En quelque sorte, la crise de la COVID-19 viendrait non seulement éroder les revenus des équipes, mais la solidarité qui lie les plus riches des plus pauvres d’entre elles.

« On peut difficilement trouver une entreprise qui va exploiter une équipe professionnelle avec autant d’atouts et d’avantages », croit M.  Péladeau, qui a refusé une demande d’entrevue de La Presse.

Des mois d’incertitude

Le scénario élaboré par M.  Péladeau n’est pas farfelu, estime Michael Goldberg, vice-président finances du sport à DBRS Morningstar. Cette agence de crédit vient de publier une note sur l’avenir de la cote de crédit des grandes ligues professionnelles. M.  Goldberg l’a cosignée.

Mais l’expert apporte d’importantes nuances. Selon lui, la Ligue nationale de hockey et les propriétaires ont encore beaucoup de marge de manœuvre financière. Ils ne sont pas du tout au pied du mur.

« Je pense que les choses devraient vraiment beaucoup s’aggraver pour qu’une équipe se rende jusqu’à devoir déménager, explique-t-il en entrevue. Il faut rappeler qu’avant la pandémie la ligue était probablement riche comme jamais, et ça vaut pour la plupart des franchises. »

Par contre, la LNH dépend davantage des revenus au guichet que les autres grandes ligues sportives, car ses ententes avec les réseaux de télévision sont moins lucratives, précise le rapport de DBRS Morningstar.

Les prochains mois seront donc critiques. Le scénario le plus inquiétant pour les équipes pauvres ?

« C’est un scénario où il n’y a pas vraiment de retour à la normale. Oui, les matchs reprennent quelque part en 2020 ou en 2021, oui les spectateurs ont le droit d’acheter des billets, note Michael Goldberg.
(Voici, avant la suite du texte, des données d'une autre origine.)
Lemma deleteAll_ok keys : forall txn txn',
  writable txn -> badger.deleteAll txn keys = (txn', None) ->
  writable txn' /\ snapshot txn' = snapshot txn /\
  forall k, pending txn' !! k =
            if decide (k ∈ keys) then Some None else pending txn !! k.
Proof.
  induction keys as [|key rest IH]; intros txn txn' Hw; cbn [badger.deleteAll].
  - intros [= <-]. split; [assumption|]. split; [reflexivity|].
    intros k. rewrite decide_False; [reflexivity|]. apply not_elem_of_nil.
  - unfold Txn_Delete. destruct (modify txn key None) as [txn1 [err|]] eqn:Hm; [discriminate|].
    destruct (modify_ok _ _ _ _ Hw Hm) as (Hne & Hw1 & Hs1 & Hp1).
    intros Hrest. destruct (IH txn1 txn' Hw1 Hrest) as (Hw' & Hs' & Hp').
    split; [assumption|]. split; [congruence|].
    intros k. rewrite Hp'. destruct (decide (k ∈ rest)) as [Hin|Hnin].
    + rewrite decide_True; [reflexivity | now right].
    + rewrite Hp1. destruct (decide (key = k)) as [->|Hne'].
      * rewrite lookup_insert_eq, decide_True; [reflexivity | left].
      * rewrite lookup_insert_ne by assumption.
        rewrite decide_False; [reflexivity|].
        intros Hin. apply elem_of_cons in Hin as [->|Hin]; contradiction.
Qed.

Lemma new_writable db : writable (NewTransaction db true).
Proof. split; reflexivity. Qed.

Lemma commit_lookup txn db db' k :
  writable txn -> Txn_Commit txn db = (db', None) ->
  table db' !! k = apply_write (pending txn !! k) (table db !! k).
Proof.
  intros [_ Hd]. unfold Txn_Commit. rewrite Hd. intros [= <-]. simpl.
  rewrite lookup_merge. destruct (pending txn !! k), (table db !! k); reflexivity.
Qed.

Lemma commit_ok txn db : writable txn -> snd (Txn_Commit txn db) = None.
Proof. intros [_ Hd]. unfold Txn_Commit. now rewrite Hd. Qed.

(** [BatchPut] either fails and hands the store back, or commits the
    writes of a transaction that took every entry. *)
Lemma BatchPut_cases db entries :
  (exists err, badger.BatchPut db entries = (db, Some err)) \/
  (exists txn db',
     badger.setAll (NewTransaction db true) entries = (txn, None) /\
     badger.BatchPut db entries = (db', None) /\
     Txn_Commit txn db = (db', None)).
Proof.
  unfold badger.BatchPut.
  destruct (badger.setAll (NewTransaction db true) entries) as [txn [e|]] eqn:Hset.
  - left. now exists e.
  - right. destruct (setAll_ok entries _ _ (new_writable db) Hset) as (Hw & _).
    pose proof (commit_ok txn db Hw) as Hc.
    destruct (Txn_Commit txn db) as [db' cerr] eqn:Hcommit. simpl in Hc. subst cerr.
    exists txn, db'. repeat split; auto.
Qed.

End BadgerStore.
(** C3, amended: in every connected row the column [g] is the position of
    the owning graph in the flattened array [edges], which runs over all
    buckets in sorted [(n,e)] order: [g] counts the graphs of the earlier
    buckets and the [j] graphs before the owning one in its own bucket, and
    [edges[g]] is the edge list at position [j] of [edges_d[(n,e)]].  The
    column [w] is the position of the row's weighting in the flattened
    array [weights].  The row belongs to entry [j] of its bucket: its
    weighting is one of [weights_d[(n,e)][j]] and its [c] is
    [chis_d[(n,e)][j]]. *)
Theorem g_is_global_graph_index p self cat :
  Generator X p = Ok (self, cat) →
  ∀ idx row, connected_specs (connected cat) !! idx = Some row →
    ∃ pre post ed j graph_edges weighting wls ws chis,
      sorted_keys X self = pre ++ (col_n row, col_e row) :: post ∧
      edges_d self !! (col_n row, col_e row) = Some ed ∧
      ed !! j = Some graph_edges ∧
      col_g row = Z.of_nat (length (buckets self pre) + j) ∧
      edges (connected cat) !! Z.to_nat (col_g row) = Some graph_edges ∧
      col_w row = Z.of_nat idx ∧
      weights (connected cat) !! Z.to_nat (col_w row) = Some weighting ∧
      col_d row = sum weighting ∧
      weights_d self !! (col_n row, col_e row) = Some wls ∧
      wls !! j = Some ws ∧ weighting ∈ ws ∧
      chis_d self !! (col_n row, col_e row) = Some chis ∧
      chis !! j = Some (col_c row).
Proof.
  intros Hgen idx row Hrow.
  destruct (Generator_connected_inv _ _ _ Hgen) as (_ & Hedges & _ & _ & _ & Hrows & _).
  destruct (Hrows _ _ Hrow)
    as (pre & post & j & zj & m & wt & Hkeys & Hj & Hm & Hd & Hc & Hp & Hg & Hw & Hwt).
  destruct (bucket_lookup _ _ _ _ Hj)
    as (ed & wd & ch & Hed & Hedj & Hwd & Hwdj & Hch & Hchj).
  exists pre, post, ed, j, (z_edges zj), wt, wd, (z_weights zj), ch.
  split_and!; try done; [| |by eapply list_elem_of_lookup_2|by rewrite Hc].
  - rewrite Hedges, Hg, Nat2Z.id, Hkeys, list_lookup_fmap.
    rewrite buckets_app, lookup_app_r by lia.
    replace (length (buckets self pre) + j - length (buckets self pre))%nat with j by lia.
    change (buckets self ((col_n row, col_e row) :: post))
      with (bucket self (col_n row, col_e row) ++ buckets self post).
    erewrite lookup_app_l_Some by done. done.
  - by rewrite Hw, Nat2Z.id.
Qed.
(** * InsiderRingAnalysis: a shallow embedding of the contract

    The development follows [contracts/InsiderRingAnalysis.sol].  Every public
    function of the contract becomes a Rocq function from a contract state to
    a [result]; a failed [require], a failed library check or a Solidity panic
    becomes [Revert], which carries no state because the EVM rolls the whole
    call back. *)

From Stdlib Require Import Strings.Byte.
From stdpp Require Import base numbers option list gmap.

Local Open Scope N_scope.

(** ** Solidity 0.8 runtime: reverts, checked arithmetic, arrays, loops *)

Module Solidity.

Inductive PanicCode : Type :=
| ArithmeticOverflow   (* Panic(0x11) *)
| ArrayOutOfBounds     (* Panic(0x32) *)
| AllocationTooLarge.  (* Panic(0x41) *)

(** The revert reasons of the contract.  The constructors carry the names of
    the specification's taxonomy; the comment gives the string the contract
    reverts with. *)
Inductive Error : Type :=
| IndexOutOfRange          (* "Invalid index" *)
| AnalysisNotComplete      (* "Analysis not complete" *)
| AlreadyRevealed          (* "Already revealed" *)
| InvalidRequest           (* "Invalid request" *)
| MatrixNotInitialized     (* "Matrix not initialized" *)
| ProofVerificationFailed  (* FHE.checkSignatures reverts *)
| DecodeFailed             (* abi.decode reverts *)
| Panic (code : PanicCode).

Inductive result (A : Type) : Type :=
| Ok (a : A)
| Revert (e : Error).
Global Arguments Ok {A} a.
Global Arguments Revert {A} e.

Global Instance result_ret : MRet result := fun A a => Ok a.
Global Instance result_bind : MBind result := fun A B f m =>
  match m with
  | Ok a => f a
  | Revert e => Revert e
  end.

Definition require (cond : bool) (e : Error) : result unit :=
  if cond then Ok tt else Revert e.

(** uint256 and uint32 as [N] with the range written out. *)
Definition uint256_limit : N := 2 ^ 256.
Definition uint32_limit : N := 2 ^ 32.

Definition checked_add (a b : N) : result N :=
  if decide (a + b < uint256_limit) then Ok (a + b)
  else Revert (Panic ArithmeticOverflow).

Definition checked_mul (a b : N) : result N :=
  if decide (a * b < uint256_limit) then Ok (a * b)
  else Revert (Panic ArithmeticOverflow).

Definition checked_sub (a b : N) : result N :=
  if decide (b ≤ a) then Ok (a - b)
  else Revert (Panic ArithmeticOverflow).
(** X14. A row edit whose draft validates, from any of the three inputs of
    the row: the normalized rule replaces the rule at the position of the
    row's id, the other rules stay where they are, and the list is written
    with one storage call. The rule stored has the hostname and the URL as
    [validateHostname] and [validateTargetUrl] normalize the two fields and
    the state of the checkbox; when the row's id is not empty it keeps that
    id, so the list of ids is the same as before. The table is not rebuilt:
    the row keeps the text the user typed, with its two error cells
    emptied. When the write succeeds storage holds the new list and the
    form message is cleared. *)
Theorem accepted_row_edit
    (allow : bool) (k i : nat) (row : Row) (normalized : Rule) (n : nat)
    (p : Page) (w : World) :
  rulesBody p !! k = Some row ->
  validateRule (row_draft row) (minted w) = (RuleValid normalized, n) ->
  position_of (rule_id (row_rule row)) i (rules p) ->
  rules (updateRuleFromInputs allow k p w).1 = <[i := normalized]> (rules p)
  /\ rules (updateRuleFromInputs allow k p w).1 !! i = Some normalized
  /\ (forall j, j <> i ->
        rules (updateRuleFromInputs allow k p w).1 !! j = rules p !! j)
  /\ enabled normalized = enabledInput row
  /\ validateHostname (JStr (sourceInput row)) = Valid (source_hostname normalized)
  /\ (exists t, validateTargetUrl (JStr (targetInput row)) = Valid t
                /\ target_url normalized = target_value t)
  /\ (rule_id (row_rule row) <> "" ->
      rule_id normalized = rule_id (row_rule row)
      /\ rule_id <$> rules (updateRuleFromInputs allow k p w).1 = rule_id <$> rules p)
  /\ rulesBody (updateRuleFromInputs allow k p w).1
     = <[k := {| row_rule := row_rule row; enabledInput := enabledInput row;
                 sourceInput := sourceInput row; targetInput := targetInput row;
                 sourceErrorEl := ""; targetErrorEl := "" |}]> (rulesBody p)
  /\ calls (updateRuleFromInputs allow k p w).2
     = calls w ++ [CallSet (getStorageArea w)
                     {[ STORAGE_KEY :=
                          JArr (List.map rule_to_js (<[i := normalized]> (rules p))) ]}]
  /\ (next_lastError w = None ->
      area_contents (getStorageArea w) (updateRuleFromInputs allow k p w).2 !! STORAGE_KEY
      = Some (JArr (List.map rule_to_js (<[i := normalized]> (rules p))))
      /\ formMessage (updateRuleFromInputs allow k p w).1 = ("", None)).
Proof.
  intros Hk Hv Hpos.
  destruct (validateRule_valid_shape _ _ _ _ Hv) as (Hhost & (t & Ht & Hurl & _) & Hen & Hid & _).
  simpl in Hhost, Ht, Hen, Hid.
  pose proof Hpos as [(old & Hold & Holdid) _].
  assert (Hlt : i < length (rules p)) by (eapply lookup_lt_Some; eassumption).
  assert (Hids : rule_id (row_rule row) <> "" ->
                 rule_id normalized = rule_id (row_rule row)
                 /\ rule_id <$> <[i := normalized]> (rules p) = rule_id <$> rules p).
  { intros Hne. apply truthy_JStr in Hne. destruct (Hid Hne) as [Heq _].
    split; [exact Heq|]. rewrite list_fmap_insert, Heq, <- Holdid.
    apply list_insert_id. rewrite list_lookup_fmap, Hold. reflexivity. }
  unfold updateRuleFromInputs. rewrite Hk, Hv. cbv beta iota zeta.
  rewrite setRowErrors_rules, (findIndex_position _ _ _ Hpos).
  set (p1 := setRowErrors k "" "" p).
  assert (Hbody : rulesBody p1
                  = <[k := {| row_rule := row_rule row; enabledInput := enabledInput row;
                              sourceInput := sourceInput row; targetInput := targetInput row;
                              sourceErrorEl := ""; targetErrorEl := "" |}]> (rulesBody p)).
  { subst p1. unfold setRowErrors. rewrite Hk. reflexivity. }
  set (p2 := set_rules (<[i := normalized]> (rules p)) p1).
  destruct (next_lastError w) as [message|] eqn:Herr.
  - destruct (storageSet_failure
                {[STORAGE_KEY := JArr (List.map rule_to_js (<[i := normalized]> (rules p)))]}
                (set_minted n w) message Herr) as (w' & Hset & _ & Hc).
    unfold persistRules. change (rules p2) with (<[i := normalized]> (rules p)).
    rewrite Hset. simpl.
    split; [reflexivity|]. split; [apply list_lookup_insert_eq; exact Hlt|].
    split; [intros j Hj; apply list_lookup_insert_ne; auto|].
    split; [rewrite Hen; reflexivity|]. split; [exact Hhost|].
    split; [exists t; auto|]. split; [exact Hids|]. split; [exact Hbody|].
    split; [exact Hc|]. discriminate.
  - destruct (persistRules_success p2 (set_minted n w) Herr)
      as (w1 & -> & Hstored & Hcalls & _).
    simpl.
    split; [reflexivity|]. split; [apply list_lookup_insert_eq; exact Hlt|].
    split; [intros j Hj; apply list_lookup_insert_ne; auto|].
    split; [rewrite Hen; reflexivity|]. split; [exact Hhost|].
    split; [exists t; auto|]. split; [exact Hids|]. split; [exact Hbody|].
    split; [exact Hcalls|]. intros _. split; [exact Hstored|reflexivity].
Qed.
(** * Sierpinski-Triangle-Simulator: the chaos game, the viewport and the
      animation controller of [App]

    The component is embedded at two levels.

    The control structure (the state of the component, its event handlers,
    the timers, the random draws, what is painted) is embedded with the
    arithmetic of the source read over the real numbers, the data model of
    the specification ("a pair of real-valued plane coordinates"): in this
    reading a sum, a product or a quotient is the exact one.

    The arithmetic kernel (the membership test, the midpoint step, the
    barycentric sample, the seed search and the zoom) is embedded a second
    time in module [B64], over binary64 numbers, operation by operation as
    the source evaluates it.  What depends on rounding, underflow or NaN is
    stated and decided there.

    [Math.random] is an oracle: a sequence of draws consumed left to right.
    React state setters are read as immediate updates of one application
    state, a render of the component is an event of its own, and
    [window.setTimeout] is an explicit queue of pending callbacks. *)

From Stdlib Require PrimFloat.
From Stdlib Require Import String.
From Stdlib Require Import Reals Lra Psatz ZArith Lia List Bool.
Import ListNotations.

Open Scope R_scope.

(** * Part I: the program *)

(** ** Numbers *)

(** Comparison operators of the source, as booleans. *)
Definition ltb (a b : R) : bool := if Rlt_dec a b then true else false.
Definition leb (a b : R) : bool := if Rle_dec a b then true else false.
Definition gtb (a b : R) : bool := ltb b a.
Definition geb (a b : R) : bool := leb b a.

(** [Math.sqrt(0.75)], the height of the triangle, as a real number
    ([B64.V2] has the binary64 value). *)
Definition sqrt075 : R := sqrt 0.75.

(** [Math.floor] of a real number, integer valued. *)
Definition Math_floor (r : R) : Z := Int_part r.

(** [Math.pow(b, e)] for a positive base, as a real number: always
    positive.  The binary64 result underflows to 0 and overflows to
    [Infinity]; [B64.zoomAt] takes the binary64 result as an argument. *)
Definition Math_pow (b e : R) : R := Rpower b e.

(** [Math.min]. *)
Definition Math_min (a b : R) : R := Rmin a b.
(** * sphinx_needs.builder: output builders for the needs data

    A shallow embedding of [src/sphinx_needs/builder.py]: the builder base
    class, the three concrete builders ([NeedsBuilder], [NeedumlsBuilder],
    [NeedsIdBuilder]) and the three post-build hooks.

    The Python code is effectful: it reads and writes files, creates
    directories, logs, and raises and catches exceptions.  It is embedded in
    a state-and-exception monad [M] over an explicit [World]. *)

From stdpp Require Import gmap strings list fin_maps.
From Stdlib Require Import Ascii String.

Local Open Scope string_scope.

(** ** Python strings and [os.path] *)

Module PyStr.

(** Truth value of a [str]: only the empty string is false. *)
Definition truthy (s : string) : bool :=
  match s with
  | EmptyString => false
  | String _ _ => true
  end.

Definition is_sep (c : ascii) : bool := Ascii.eqb c "/"%char.

(** [s.startswith("/")] *)
Definition startswith_sep (s : string) : bool :=
  match s with
  | String c _ => is_sep c
  | EmptyString => false
  end.

(** [s.endswith("/")] *)
Fixpoint endswith_sep (s : string) : bool :=
  match s with
  | EmptyString => false
  | String c EmptyString => is_sep c
  | String _ s' => endswith_sep s'
  end.

(** No separator occurs in [s]: [s] is a plain file name. *)
Definition no_sep (s : string) : bool :=
  forallb (fun c => negb (is_sep c)) (list_ascii_of_string s).

Fixpoint drop_while (p : ascii -> bool) (l : list ascii) : list ascii :=
  match l with
  | [] => []
  | c :: l' => if p c then drop_while p l' else l
  end.

End PyStr.

Module os_path.
Import PyStr.

(** [posixpath.join(a, b)]: an absolute [b] discards [a]; otherwise the
    two are glued with exactly one separator between them. *)
Definition join (a b : string) : string :=
  if startswith_sep b then b
  else if negb (truthy a) || endswith_sep a then a +:+ b
  else a +:+ "/" +:+ b.

(** [posixpath.dirname(p)]: everything up to the last separator, with the
    trailing separators removed unless the head is made of separators only. *)
Definition dirname (p : string) : string :=
  let head_rev := drop_while (fun c => negb (is_sep c)) (rev (list_ascii_of_string p)) in
  if forallb is_sep head_rev
  then string_of_list_ascii (rev head_rev)
  else string_of_list_ascii (rev (drop_while is_sep head_rev)).

(** The directory [d] and its ancestors, nearest first: what
    [os.makedirs(d, exist_ok=True)] makes sure exists. *)
Fixpoint chain (fuel : nat) (d : string) : list string :=
  match fuel with
  | O => []
  | S fuel' =>
      d :: (if negb (truthy (dirname d)) || String.eqb (dirname d) d
            then []
            else chain fuel' (dirname d))
  end.

Definition ancestors (d : string) : list string := chain (S (String.length d)) d.

End os_path.

(** ** The needs registry

    The record types live in [sphinx_needs/data.py] and the configuration
    view in [sphinx_needs/config.py]; only their uses are in
    [builder.py]. *)

(** Modelled from the spec: the need record type [NeedsInfoType] (declared in
    sphinx_needs/data.py, absent here) is "a mapping with at least an [id]
    field (unique string) and arbitrary additional descriptive fields",
    opaque and read-only for the builders. *)
Record NeedsInfoType := {
  need_id : string;
  need_fields : list (string * string)
}.

(** Modelled from the spec: the filter record type [NeedsFilterType]
    (sphinx_needs/data.py, absent here) is "a mapping describing a named
    filter expression and an [export_id] flag". *)
Record NeedsFilterType := {
  export_id : bool;
  filter_fields : list (string * string)
}.

(** Modelled from the spec: the diagram record type [NeedsUmlType]
    (sphinx_needs/data.py, absent here) is "a mapping containing a [save]
    path (optional) and pre-rendered [content_calculated] text". *)
Record NeedsUmlType := {
  save : option string;
  content_calculated : string
}.

(** Truth value of [needuml["save"]]: [None] and [""] are false. *)
Definition save_is_set (u : NeedsUmlType) : bool :=
  match save u with
  | Some s => PyStr.truthy s
  | None => false
  end.

(** The path held by a [save] field. *)
Definition save_path_of (u : NeedsUmlType) : string := default "" (save u).

(** Modelled from the spec: the typed configuration view [NeedsSphinxConfig]
    (sphinx_needs/config.py, absent here) offers "enable-JSON-export,
    enable-per-need-export, enable-diagram-export (with subfolder path),
    explicit needs-file path, per-need output subdirectory name,
    builder-level filter expression string". *)
Record NeedsSphinxConfig := {
  file : string;
  build_json : bool;
  build_needumls : string;
  build_json_per_id : bool;
  build_json_per_id_path : string;
  builder_filter : string
}.

(** The host's configuration object: [version] may be absent, which is why
    the builders read it with [getattr(env.config, "version", "unset")]. *)
Record Config := {
  version : option string;
  needs_options : NeedsSphinxConfig
}.

Definition getattr_version (c : Config) : string := default "unset" (version c).

(** A Python [dict] read through [.values()]: insertion order matters. *)
Definition values {V : Type} (d : list (string * V)) : list V := d.*2.

(** The host's build environment, with the three collections that
    [SphinxNeedsData(env)] exposes. *)
Record BuildEnvironment := {
  config : Config;
  found_docs : gset string;
  needs_all_needs : list (string * NeedsInfoType);
  needs_all_filters : list (string * NeedsFilterType);
  needs_all_umls : list (string * NeedsUmlType)
}.
(** With nothing typed while pending the first ten fetched receipts
    are shown; with "ALICE" typed while pending, the five that match. *)
Lemma first_load_shows_first_page_witness :
  let typed := [SearchTyped (JsString.lit "ALICE")] in
  let s0 := state (sampleRun (Mounted :: [] ++ [FetchSettled (Fulfilled sampleReceipts)])
                             initialWorld) in
  let s1 := state (sampleRun (Mounted :: typed ++ [FetchSettled (Fulfilled sampleReceipts)])
                             initialWorld) in
  Forall (λ e, isUserEvent e = true) typed ∧
  JsString.ascii_toLowerCase [] = [] ∧
  typedTerm [] = [] ∧
  view_receipt <$> sampleRows s0 = sampleReceipt <$> seq 0 10 ∧
  view_receipt <$> sampleRows s1 = sampleReceipt <$> seq 0 5.
Proof.
  intros typed s0 s1.
  assert (Forall (λ e, isUserEvent e = true) typed) as Htyped
    by (repeat constructor).
  split_and!; [exact Htyped | reflexivity | reflexivity | |].
  - pose proof (first_load_shows_first_page JsString.ascii_toLowerCase
                  sample_Date_parse sample_format_date sample_format_USD
                  [] sampleReceipts (List.Forall_nil _)) as Hfirst.
    cbv zeta in Hfirst. destruct Hfirst as (_ & _ & _ & _ & _ & _ & Hnone).
    destruct (Hnone eq_refl eq_refl) as [Hrows _].
    fold s0 in Hrows. rewrite Hrows. reflexivity.
  - pose proof (first_load_shows_first_page JsString.ascii_toLowerCase
                  sample_Date_parse sample_format_date sample_format_USD
                  typed sampleReceipts Htyped) as Hfirst.
    cbv zeta in Hfirst. destruct Hfirst as (_ & _ & _ & _ & Hrows & _).
    fold s1 in Hrows. rewrite Hrows. vm_compute. reflexivity.
Defined.


Lemma mounted_states_invariant_witness :
  let w := sampleDispatch Mounted initialWorld in
  sampleReachable w ∧
  isLoading (state w) = true ∧
  samplePageCount (state w) = 0.
Proof.
  intros w.
  assert (sampleReachable w) as Hreach by apply reach_mount.
  split_and!; [exact Hreach | reflexivity |].
  apply (mounted_states_invariant JsString.ascii_toLowerCase sample_Date_parse
           sample_format_date sample_format_USD w Hreach). reflexivity.
Defined.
Mais imaginons que la situation économique est si mauvaise que les gens n’achètent pas de billets. Ou alors ils ont peur de se rendre à l’aréna. »

Dans ce cas-ci, l’hypothèse de M.  Péladeau lui apparaît plus plausible. « Mais on parle de moyen à long terme », ajoute-t-il.

Rappelons que les Nordiques de Québec ont disputé leur dernier match il y a près de 25 ans jour pour jour, le 16 mai 1995, au Madison Square Garden de New York.